## TASK REQUIREMENTS
Please write out word for word the opening lines of the material, including the line with "From Stdlib Require Import Ascii" as the last.
'''
(** * Koinon RMS graph tooling: the C# scraper, the graph merger and the
      contract verifier, embedded from [tools/graph/*.py].

    Text is a sequence of characters with code points below 256; the
    character classes of Python's [re] module ([\s], [\w], [.]) and
    [str.lower] are written out for that range.  Python dictionaries keep
    insertion order and the scripts iterate them, so they are association
    lists here. *)

From Stdlib Require Import Ascii String DecimalString.
From Stdlib Require Import Bool Arith ZArith List Lia PeanoNat.
Import ListNotations.

Set Implicit Arguments.

(* ===================================================================== *)
(** * Text *)
(* ===================================================================== *)

Module Text.

Abbreviation str := (list ascii).

(** A Python string literal. *)
Definition txt (s : string) : str := list_ascii_of_string s.

Definition code (a : ascii) : nat := nat_of_ascii a.

Definition between (lo hi : nat) (a : ascii) : bool :=
  (lo <=? code a) && (code a <=? hi).

Definition is_upper_az (a : ascii) : bool := between 65 90 a.
Definition is_lower_az (a : ascii) : bool := between 97 122 a.
Definition is_digit (a : ascii) : bool := between 48 57 a.

(** [str.isspace] on one character, which is also [\s] of [re]:
    TAB..CR, FS..US, space, NEL and the no-break space. *)
Definition is_space (a : ascii) : bool :=
  between 9 13 a || between 28 32 a || (code a =? 133) || (code a =? 160).

(** [\w] of [re] on a [str] pattern: alphanumeric or underscore. *)
Definition is_word (a : ascii) : bool :=
  is_digit a || is_upper_az a || is_lower_az a || (code a =? 95)
  || (code a =? 170) || (code a =? 178) || (code a =? 179) || (code a =? 181)
  || (code a =? 185) || (code a =? 186) || between 188 190 a
  || between 192 214 a || between 216 246 a || between 248 255 a.

(** [str.lower] on one character below U+0100; Python's table goes on
    above that range, which no text here reaches. *)
Definition lower_char (a : ascii) : ascii :=
  if is_upper_az a || between 192 214 a || between 216 222 a
  then ascii_of_nat (code a + 32) else a.

(** [s.lower()] *)
Definition lower (s : str) : str := map lower_char s.

Definition ascii_eqb (a b : ascii) : bool := Ascii.eqb a b.

Fixpoint str_eqb (s t : str) : bool :=
  match s, t with
  | [], [] => true
  | a :: s', b :: t' => ascii_eqb a b && str_eqb s' t'
  | _, _ => false
  end.

(** [s.startswith(p)] *)
Fixpoint startswith (p s : str) : bool :=
  match p, s with
  | [], _ => true
  | a :: p', b :: s' => ascii_eqb a b && startswith p' s'
  | _ :: _, [] => false
  end.

(** [s.endswith(p)] *)
Definition endswith (p s : str) : bool :=
  (length p <=? length s) && str_eqb (skipn (length s - length p) s) p.

(** [p in s] for strings: [p] occurs in [s] as a substring. *)
Fixpoint contains (p s : str) : bool :=
  startswith p s ||
  match s with
  | [] => false
  | _ :: s' => contains p s'
  end.

(** [s[i:j]] for [0 <= i] and [0 <= j]. *)
Definition slice (s : str) (i j : nat) : str := firstn (j - i) (skipn i s).

(** [s.replace(old, new)] for a non-empty [old]: occurrences are replaced
    from the left and do not overlap.  [fuel] bounds the scan and is the
    length of [s] at the call. *)
Fixpoint replace_go (fuel : nat) (old new s : str) : str :=
  match fuel with
  | O => s
  | S fuel' =>
      match s with
      | [] => []
      | a :: s' =>
          if startswith old s
          then new ++ replace_go fuel' old new (skipn (length old) s)
          else a :: replace_go fuel' old new s'
      end
  end.

Definition replace (old new s : str) : str := replace_go (length s) old new s.

(** [s.lstrip(chars)], [s.rstrip(chars)] and [s.strip(chars)] with the set
    of characters given as a predicate. *)
Fixpoint lstrip_by (p : ascii -> bool) (s : str) : str :=
  match s with
  | a :: s' => if p a then lstrip_by p s' else s
  | [] => []
  end.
'''
## RESPONSE TO THE EXERCISE
(** * Koinon RMS graph tooling: the C# scraper, the graph merger and the
      contract verifier, embedded from [tools/graph/*.py].

    Text is a sequence of characters with code points below 256; the
    character classes of Python's [re] module ([\s], [\w], [.]) and
    [str.lower] are written out for that range.  Python dictionaries keep
    insertion order and the scripts iterate them, so they are association
    lists here. *)

From Stdlib Require Import Ascii String DecimalString.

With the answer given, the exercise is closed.